22. Aracın 06.05.2012 tarihinde seyir hâlinde iken aniden durması üzerine servise götürüldüğü, yapılan inceleme sonucu aracın motor bloğundaki arızanın tamiri sonucunda davalı tarafından 25.05.2012 tarihli 16.317,49TL bedelli onarım faturası düzenlendiği, fatura bedelinin %60’nın davalı tarafça karşılanması sonucu davacıdan aynı gün 9.737,52TL tahsilat yapıldığı, davacı tarafından davalıya gönderilen 11.07.2012 tarihli ihtarname ile aracın ayıbından kaynaklı onarım bedelinden ödenmek zorunda kalınan 9.373,52TL’nin ödeme tarihinden itibaren avans faizi ile birlikte iadesinin ihtar edildiği anlaşılmaktadır.
23. Mahkemece yargılama aşamasında makine mühendisinden alınan 10.03.2014 tarihli bilirkişi raporunda, araçtaki motor arızasının üretimden kaynaklandığı belirtilmiştir.

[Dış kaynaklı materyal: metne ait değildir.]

(** * Molty Royale bot: the decision and region-learning engine of [bot.py]

    A shallow embedding of the decision core of [src/bot.py]:
    [Weapon], [Enemy], [Zone], [GameState], [RegionMemory] and
    [DecisionEngine], followed by the properties of the design document
    that are settled on it.

    Numbers are the program's own: a Python [float] is an IEEE-754 binary64
    value, embedded as Rocq's primitive [float] (same format, same rounding,
    NaN and infinities included); a Python [int] is a [Z]; a [str] is a
    [string]; a [dict] is an insertion-ordered association list, because
    [list(self.memory._rvs.keys())] observes the insertion order. *)

From Stdlib Require Import ZArith List String Ascii Bool Lia Floats.
Import ListNotations.

Set Warnings "-inexact-float".

Local Open Scope string_scope.
Local Open Scope list_scope.
Local Open Scope float_scope.

(* ================================================================== *)
(** * Python values and built-ins used by the engine *)
(* ================================================================== *)

Module Py.

(** ** binary64 comparisons as propositions *)

Definition lt (x y : float) : Prop := (x <? y) = true.
Definition le (x y : float) : Prop := (x <=? y) = true.
Definition is_nan (x : float) : Prop := Prim2SF x = S754_nan.

(** Truth value of a float in a condition: [if x:] is [x != 0.0]. *)
Definition truthy (x : float) : bool := negb (x =? 0).

(** [min(a, b)] and [max(a, b)] on two positional arguments: CPython keeps
    the first argument and replaces it only when the later one compares
    strictly below (resp. above) it. *)
Definition min (a b : float) : float := if b <? a then b else a.
Definition max (a b : float) : float := if a <? b then b else a.

(** [max(x :: xs, key=key)]: the first element is the running best and a
    later item replaces it only when its key is strictly greater. *)
Definition max_by {A : Type} (key : A -> float) (x : A) (xs : list A) : A :=
  fold_left (fun best item => if key best <? key item then item else best) xs x.

(** [max(pool, key=key) if pool else None]. *)
Definition max_by_opt {A : Type} (key : A -> float) (pool : list A) : option A :=
  match pool with
  | [] => None
  | x :: xs => Some (max_by key x xs)
  end.

(** ** exceptions *)

Inductive Exn : Type := ZeroDivisionError | KeyError.

Inductive Result (A : Type) : Type :=
| Ok (a : A)
| Raise (e : Exn).
Arguments Ok {A} a.
Arguments Raise {A} e.

(** [x / y] on floats: raises when the divisor is zero (of either sign),
    is the IEEE quotient otherwise. *)
Definition truediv (x y : float) : Result float :=
  if y =? 0 then Raise ZeroDivisionError else Ok (x / y).

(** ** strings *)

(** [str.lower()] on the ASCII range. The only code point outside ASCII
    that lowers to an ASCII letter is the Kelvin sign (to [k]), and no key
    of [TIER_MULT] contains a [k]. *)
Definition lower_ascii (c : ascii) : ascii :=
  let n := nat_of_ascii c in
  if (65 <=? n)%nat && (n <=? 90)%nat then ascii_of_nat (n + 32) else c.

Fixpoint lower (s : string) : string :=
  match s with
  | EmptyString => EmptyString
  | String c s' => String (lower_ascii c) (lower s')
  end.

(** ** dictionaries, in insertion order *)

Definition dict (V : Type) : Type := list (string * V).

Fixpoint get {V : Type} (d : dict V) (k : string) : option V :=
  match d with
  | [] => None
  | (k', v) :: d' => if String.eqb k' k then Some v else get d' k
  end.

(** [d.get(k, default)] *)
Definition get_default {V : Type} (d : dict V) (k : string) (default : V) : V :=
  match get d k with
  | Some v => v
  | None => default
  end.

(** [d[k]] *)
Definition getitem {V : Type} (d : dict V) (k : string) : Result V :=
  match get d k with
  | Some v => Ok v
  | None => Raise KeyError
  end.

(** [d[k] = v]: an existing key keeps its position, a new one goes last. *)
Fixpoint set {V : Type} (d : dict V) (k : string) (v : V) : dict V :=
  match d with
  | [] => [(k, v)]
  | (k', v') :: d' =>
      if String.eqb k' k then (k', v) :: d' else (k', v') :: set d' k v
  end.

(** [list(d.keys())] *)
Definition keys {V : Type} (d : dict V) : list string := map fst d.

(** Truth value of a dict, a list or an optional string in a condition. *)
Definition nonempty {A : Type} (l : list A) : bool :=
  match l with [] => false | _ :: _ => true end.

Definition str_truthy (s : string) : bool := negb (String.eqb s "").

Definition opt_truthy (o : option string) : bool :=
  match o with Some s => str_truthy s | None => false end.

(** [x in l] for a list of strings *)
Definition contains (l : list string) (x : string) : bool :=
  existsb (String.eqb x) l.

End Py.

Import Py.

(* ================================================================== *)
(** * Constants *)
(* ================================================================== *)

(** [class State(Enum)] *)
Inductive State : Type :=
| IDLE | ROOM_SCAN | IN_LOBBY | ZONE_ESCAPE | WEAPON_HUNT | EXPLORING
| TARGET_LOCK | COMBAT | LOOTING | HEALING | DEAD | VICTORY.

(** Combat thresholds *)
Definition WIN_PROB_ENGAGE    : float := 0.60.
Definition WIN_PROB_DISENGAGE : float := 0.55.
Definition ESCAPE_PROB_MAX    : float := 0.40.
Definition WEAPON_UPGRADE_PCT : float := 0.15.
Definition SAFE_PATH_MIN      : float := 0.65.
Definition ZONE_CHASE_MAX_SEC : float := 3.0.
Definition ZONE_ESCAPE_MIN    : float := 0.75.

(** HP thresholds: Python ints, only ever compared with floats, which
    converts them exactly. *)
Definition HP_USE_HEAL   : float := 60.
Definition HP_DISENGAGE  : float := 35.
Definition HP_ZONE_ABORT : float := 60.

(** Inventory limits *)
Definition MAX_HEAL_PER_TYPE : Z := 3.

(** Region value scores *)
Definition RVS_BASE         : float := 1.0.
Definition RVS_FLOOR        : float := 0.5.
Definition RVS_HIGH_WEAPON  : float := 0.3.
Definition RVS_KILL         : float := 0.2.
Definition RVS_FAIL_EXPLORE : float := -0.3.
Definition RVS_ZONE_PRONE   : float := -0.5.
Definition RVS_AMBUSH       : float := -0.2.

(** Weapon tier multipliers *)
Definition TIER_MULT : dict float :=
  [ ("legendary", 3.0); ("epic", 2.2); ("rare", 1.5);
    ("uncommon", 1.2); ("common", 1.0); ("fists", 0.3) ].

Definition HEAL_PRIORITY : list string :=
  [ "mega_shield"; "large_medkit"; "medkit"; "bandage"; "small_heal" ].

(* ================================================================== *)
(** * Data models *)
(* ================================================================== *)

Module Weapon.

24. Somut uyuşmazlıkta davacı tarafından davalıya yapılan ödeme tarihi 25.05.2012 olup dava 22.02.2013 tarihinde açılmıştır. 6762 sayılı TTK’nın 25. maddesi uyarınca altı aylık dava zamanaşımı süresi dolmuş ise de, alınan bilirkişi raporu ile de sabit olduğu üzere araçtaki motor arızasının üretim kaynaklı olduğu, bu durumda ortaya çıkan gizli ayıp nedeniyle davalının ağır kusurlu olduğu ve ayıbın hile ile davacıdan gizlendiğinin kabulü gerekmektedir.
25. Araçtaki gizli ayıp nedeniyle davalının ağır kusurlu olması durumunda BK’nın 207/3. maddesi uyarınca ağır kusur veya hile ile ayıbın tüketiciden gizlenmesi hâlinde zamanaşımı süresinden yararlanılması mümkün olmayıp davalının zamanaşımı def’î yerinde değildir.

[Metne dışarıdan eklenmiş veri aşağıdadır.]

(* ===== verification/_CoqProject ===== *)
-Q . S2P
Prelude.v
Bytes.v
Text.v
CoordRecord.v
Errors.v
CoordLease.v
CoordSuccession.v
Partitioner.v
Accumulator.v
Assignor.v
Sticky.v
StickyProofs.v
StickyOwners.v
StickyGeneral.v
StickyTheorems.v
GroupAssign.v
FetchSession.v
FetchBuffer.v
FetchDecode.v
CoreFetch.v
ConsumerErrors.v
OffsetWire.v
Commit.v
AsyncCommit.v
Subscription.v
ConsumerProtocol.v
Async.v
GroupIo.v
PollFetch.v
GroupNet.v
GroupHeartbeat.v
Poll.v
PollProofs.v
PollTheorems.v
Queries.v
QueryTheorems.v
Share.v
ShareTheorems.v
ConnWire.v
Connection.v
ConnProofs.v
ConnTheorems.v
Pool.v
PoolTheorems.v
AdminRetry.v
AdminLeaders.v
AdminGroups.v
AdminTheorems.v
AdminGroupTheorems.v
CoordBroker.v
CoordScan.v
CoordFencing.v
GroupCoordinator.v
ConsumerGroup.v
GroupLogic.v
GroupQuiet.v
GroupInv.v
GroupRun.v
ConsumerGroupRun.v
GroupReturns.v
GroupTheorems.v
ConsumerGroupTheorems.v
TxnRetry.v
TxnState.v
Sender.v
SenderCycle.v
SenderDrive.v
SenderProofs.v
SenderLoop.v
SenderSeq.v
SenderSeqLoop.v
SenderTheorems.v
SenderTimeout.v
TxnProducer.v
ProducerSend.v
ProducerSendTheorems.v
ProducerSendLive.v
TxnProofs.v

26. Hukuk Genel Kurulunda yapılan görüşmeler sırasında, somut olayda iki yıllık zamanaşımı süresinin dolduğu, ancak araçtaki ayıba ilişkin olarak davalının ağır kusurunun bulunup bulunmadığı noktasında mahkemece değerlendirme yapılması gerektiği gerekçesiyle bozma kararı verildiği, bu nedenle direnme kararının Özel Dairenin bozma kararında belirtilen nedenlerle bozulması gerektiği yönünde görüş ileri sürülmüş ise de, bu görüş yukarıda açıklanan nedenlerle Kurul çoğunluğu tarafından benimsenmemiştir.
27. Hâl böyle olunca, mahkemece verilen direnme kararı açıklanan bu değişik gerekçe ve nedenlerle yerindedir.
28. Ne var ki, Özel Dairece bozma nedenine göre davalı vekilinin işin esasına ilişkin temyiz itirazları incelenmediğinden bu konuda inceleme yapılmak üzere dosya Özel Daireye gönderilmelidir.
IV. SONUÇ:
Açıklanan nedenlerle;
Direnme kararı yerinde olup, davalı vekilinin esasa ilişkin temyiz itirazlarının incelenmesi için dosyanın YARGITAY 11. HUKUK DAİRESİNE GÖNDERİLMESİNE,
6217 sayılı Kanun’un 30. maddesi ile 6100 sayılı Hukuk Muhakemeleri Kanunu’na eklenen “Geçici madde 3” atfıyla uygulanmakta olan 1086 sayılı Hukuk Usulü Muhakemeleri Kanunu’nun 440-III/1. maddesi uyarınca karar düzeltme yolu kapalı olmak üzere, 16.11.2021 tarihinde oy çokluğu ile kesin olarak karar verildi.